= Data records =
━━━━━━━━━━━━━━━━━━━━━━━━━━━━━━
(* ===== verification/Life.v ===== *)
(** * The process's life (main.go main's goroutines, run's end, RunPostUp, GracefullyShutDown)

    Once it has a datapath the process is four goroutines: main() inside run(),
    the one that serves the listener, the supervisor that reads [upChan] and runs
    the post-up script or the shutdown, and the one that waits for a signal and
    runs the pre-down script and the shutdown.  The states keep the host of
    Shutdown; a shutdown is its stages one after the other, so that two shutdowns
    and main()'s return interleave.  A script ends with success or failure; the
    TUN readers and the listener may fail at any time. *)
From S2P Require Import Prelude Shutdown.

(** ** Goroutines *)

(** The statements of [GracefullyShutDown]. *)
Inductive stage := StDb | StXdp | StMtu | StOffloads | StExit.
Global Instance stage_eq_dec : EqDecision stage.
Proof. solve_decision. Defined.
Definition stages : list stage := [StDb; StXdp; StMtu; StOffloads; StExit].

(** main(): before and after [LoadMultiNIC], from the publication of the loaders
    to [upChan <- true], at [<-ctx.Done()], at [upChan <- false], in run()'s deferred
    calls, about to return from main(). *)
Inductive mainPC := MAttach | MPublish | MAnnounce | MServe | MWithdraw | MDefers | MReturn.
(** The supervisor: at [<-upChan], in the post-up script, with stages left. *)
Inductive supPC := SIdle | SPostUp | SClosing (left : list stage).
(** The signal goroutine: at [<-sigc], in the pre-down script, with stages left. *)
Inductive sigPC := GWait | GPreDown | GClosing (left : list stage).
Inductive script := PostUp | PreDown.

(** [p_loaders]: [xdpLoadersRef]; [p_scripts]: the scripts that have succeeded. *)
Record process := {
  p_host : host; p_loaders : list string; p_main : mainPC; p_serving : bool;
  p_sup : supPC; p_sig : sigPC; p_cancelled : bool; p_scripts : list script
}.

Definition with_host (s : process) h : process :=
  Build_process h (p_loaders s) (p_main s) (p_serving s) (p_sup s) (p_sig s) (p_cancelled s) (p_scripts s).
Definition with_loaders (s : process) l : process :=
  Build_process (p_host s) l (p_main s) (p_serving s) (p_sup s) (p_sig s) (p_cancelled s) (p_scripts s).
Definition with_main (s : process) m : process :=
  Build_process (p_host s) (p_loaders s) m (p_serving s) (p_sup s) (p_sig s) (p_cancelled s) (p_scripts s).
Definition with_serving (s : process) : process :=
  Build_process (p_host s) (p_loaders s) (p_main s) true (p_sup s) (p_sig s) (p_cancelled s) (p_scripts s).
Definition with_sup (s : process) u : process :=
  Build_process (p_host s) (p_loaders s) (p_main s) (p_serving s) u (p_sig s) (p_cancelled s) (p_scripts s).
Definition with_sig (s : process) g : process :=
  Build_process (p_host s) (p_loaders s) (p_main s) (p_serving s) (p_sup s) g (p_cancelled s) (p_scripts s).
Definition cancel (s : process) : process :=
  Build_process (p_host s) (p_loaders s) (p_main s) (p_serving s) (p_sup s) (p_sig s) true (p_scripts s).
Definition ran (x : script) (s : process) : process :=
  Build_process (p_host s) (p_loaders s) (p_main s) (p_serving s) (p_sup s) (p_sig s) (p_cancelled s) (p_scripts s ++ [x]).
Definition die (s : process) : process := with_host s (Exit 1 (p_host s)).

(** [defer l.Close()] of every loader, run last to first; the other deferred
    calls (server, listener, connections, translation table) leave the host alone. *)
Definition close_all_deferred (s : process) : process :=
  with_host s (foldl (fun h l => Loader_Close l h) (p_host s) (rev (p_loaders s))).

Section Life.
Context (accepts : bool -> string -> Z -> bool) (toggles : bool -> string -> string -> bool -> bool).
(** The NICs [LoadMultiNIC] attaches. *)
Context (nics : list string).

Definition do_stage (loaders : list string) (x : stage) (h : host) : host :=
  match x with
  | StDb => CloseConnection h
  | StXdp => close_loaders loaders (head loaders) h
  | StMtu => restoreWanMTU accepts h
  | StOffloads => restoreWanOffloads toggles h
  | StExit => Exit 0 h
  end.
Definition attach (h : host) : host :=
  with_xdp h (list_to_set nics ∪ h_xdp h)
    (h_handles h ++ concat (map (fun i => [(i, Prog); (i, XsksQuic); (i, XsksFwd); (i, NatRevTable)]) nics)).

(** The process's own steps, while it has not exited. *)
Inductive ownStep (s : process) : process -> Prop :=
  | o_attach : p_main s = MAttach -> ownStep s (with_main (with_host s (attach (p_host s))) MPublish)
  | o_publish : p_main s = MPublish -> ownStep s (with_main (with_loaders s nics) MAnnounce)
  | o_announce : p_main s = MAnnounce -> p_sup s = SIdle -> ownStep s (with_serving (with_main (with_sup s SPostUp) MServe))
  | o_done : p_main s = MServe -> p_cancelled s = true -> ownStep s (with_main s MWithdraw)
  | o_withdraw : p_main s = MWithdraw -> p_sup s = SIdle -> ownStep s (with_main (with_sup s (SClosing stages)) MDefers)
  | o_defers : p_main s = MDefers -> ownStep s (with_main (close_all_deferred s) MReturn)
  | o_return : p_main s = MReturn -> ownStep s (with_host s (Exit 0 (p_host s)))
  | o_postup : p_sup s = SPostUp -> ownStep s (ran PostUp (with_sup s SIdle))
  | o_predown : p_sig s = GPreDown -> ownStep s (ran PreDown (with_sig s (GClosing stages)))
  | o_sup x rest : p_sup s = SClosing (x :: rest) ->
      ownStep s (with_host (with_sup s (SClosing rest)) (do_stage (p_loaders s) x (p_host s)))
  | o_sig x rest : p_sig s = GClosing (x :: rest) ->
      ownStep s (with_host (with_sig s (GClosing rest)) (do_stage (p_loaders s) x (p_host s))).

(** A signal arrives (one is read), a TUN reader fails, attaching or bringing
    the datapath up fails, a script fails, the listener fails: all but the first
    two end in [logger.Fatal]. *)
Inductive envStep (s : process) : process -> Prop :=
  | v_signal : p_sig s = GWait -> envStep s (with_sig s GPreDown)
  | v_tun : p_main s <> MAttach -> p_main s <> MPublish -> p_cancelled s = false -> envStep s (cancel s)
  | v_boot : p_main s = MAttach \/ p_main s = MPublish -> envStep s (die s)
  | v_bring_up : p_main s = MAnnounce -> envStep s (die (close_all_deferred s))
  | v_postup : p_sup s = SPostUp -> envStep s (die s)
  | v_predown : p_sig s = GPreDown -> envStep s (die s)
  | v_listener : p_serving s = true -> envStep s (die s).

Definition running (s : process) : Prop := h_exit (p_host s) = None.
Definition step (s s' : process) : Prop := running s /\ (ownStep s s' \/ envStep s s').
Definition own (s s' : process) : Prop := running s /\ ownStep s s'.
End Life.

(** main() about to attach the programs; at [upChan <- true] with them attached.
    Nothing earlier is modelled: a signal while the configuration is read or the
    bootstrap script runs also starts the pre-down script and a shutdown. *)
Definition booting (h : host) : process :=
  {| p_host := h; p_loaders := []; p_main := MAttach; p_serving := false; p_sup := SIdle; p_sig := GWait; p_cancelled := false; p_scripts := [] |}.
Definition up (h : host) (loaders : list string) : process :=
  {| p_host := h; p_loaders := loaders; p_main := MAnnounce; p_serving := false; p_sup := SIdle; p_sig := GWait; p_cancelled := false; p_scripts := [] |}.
━━━━━━━━━━━━━━━━━━━━━━━━━━━━━━
= YOUR ASSIGNMENT =
Your answer should be exactly the lines of the data above, from the first through the line containing "the one that serves".

= ANSWER =
(* ===== verification/Life.v ===== *)
(** * The process's life (main.go main's goroutines, run's end, RunPostUp, GracefullyShutDown)

    Once it has a datapath the process is four goroutines: main() inside run(),
    the one that serves the listener, the supervisor that reads [upChan] and runs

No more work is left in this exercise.